** EXTRACTED ENTRIES **
(* ===== verification/TokenRefresh.v ===== *)
(** * TokenRefresh: keeping the tokens of accounts fresh

    src/native/auth/oauth/src/token_refresh.cpp exchanges the refresh token of
    an account; src/native/server/src/token_refresh_scheduler.cpp sweeps over
    the accounts and does so for those that are due.  The columns of the
    schedule stand beside the rows of [Accounts], which nobody else reads. *)

From S2P Require Import Prelude Text Except Env Fernet TokenStore Accounts Pricing OAuthProvider.
Import Text.Ascii.

(** ** The columns *)

Record RefreshColumns := mkColumns {
  token_refresh_last_success_at_ms : option Z;
  token_refresh_next_due_at_ms : option Z;
  token_refresh_needs_attention : Z;
  token_refresh_last_error : option bytes;
}.

Definition default_columns : RefreshColumns := mkColumns None None 0 None.

Record RefreshTable := mkRefresh { refresh_accounts : accounts_table; refresh_columns : gmap Z RefreshColumns }.

Definition columns_of (account_id : Z) (t : RefreshTable) : RefreshColumns :=
  default default_columns (refresh_columns t !! account_id).

Inductive RefreshStatement := RefreshSchema | FindTokens | StoreMigrated | StoreRefreshed | LoadCandidates | MarkAttention.

(** ** token_refresh.cpp *)

Record StoredTokenRecord := mkStoredTokens { stored_id : Z; stored_refresh_token : bytes; stored_id_token : bytes }.

Record RefreshAccessTokenResult := mkRefreshResult { refreshed : bool; refresh_error_code : bytes; refresh_error_message : bytes }.

Definition refresh_failure (code message : bytes) : RefreshAccessTokenResult := mkRefreshResult false code message.

Definition sqlite_text_or_empty (text : option bytes) : bytes := c_str (default [] text).

(** What one refresh asks the world for. *)
Record RefreshEnv := mkRefreshEnv {
  refresh_runs : RefreshStatement -> bool;
  refresh_crypto : TokenStorageCryptoState;
  refresh_nonce : nat -> bytes;
  refresh_now_s : Z;
  answer : bytes -> ProviderResult OAuthTokens;
}.

Section refresh.
Context {sodium : Sodium}.

Definition set_accounts (rs : list AccountRow) (t : RefreshTable) : RefreshTable :=
  mkRefresh (mkAccounts rs (next_id (refresh_accounts t))) (refresh_columns t).

Definition update_row (account_id : Z) (f : AccountRow -> AccountRow) (t : RefreshTable) : RefreshTable :=
  set_accounts ((fun r => if has_id account_id r then f r else r) <$> rows (refresh_accounts t)) t.

Definition set_columns (account_id : Z) (c : RefreshColumns) (t : RefreshTable) : RefreshTable :=
  mkRefresh (refresh_accounts t) (<[account_id := c]> (refresh_columns t)).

** WHAT YOU SHOULD DO **
Send back an exact copy of only the lines from the line with "Definition sqlite_text_or_empty (text" up to and including the line with "refresh_nonce : nat -> bytes;" in the data above.

** SOLVED PROBLEM **
Definition sqlite_text_or_empty (text : option bytes) : bytes := c_str (default [] text).

(** What one refresh asks the world for. *)
Record RefreshEnv := mkRefreshEnv {
  refresh_runs : RefreshStatement -> bool;
  refresh_crypto : TokenStorageCryptoState;
  refresh_nonce : nat -> bytes;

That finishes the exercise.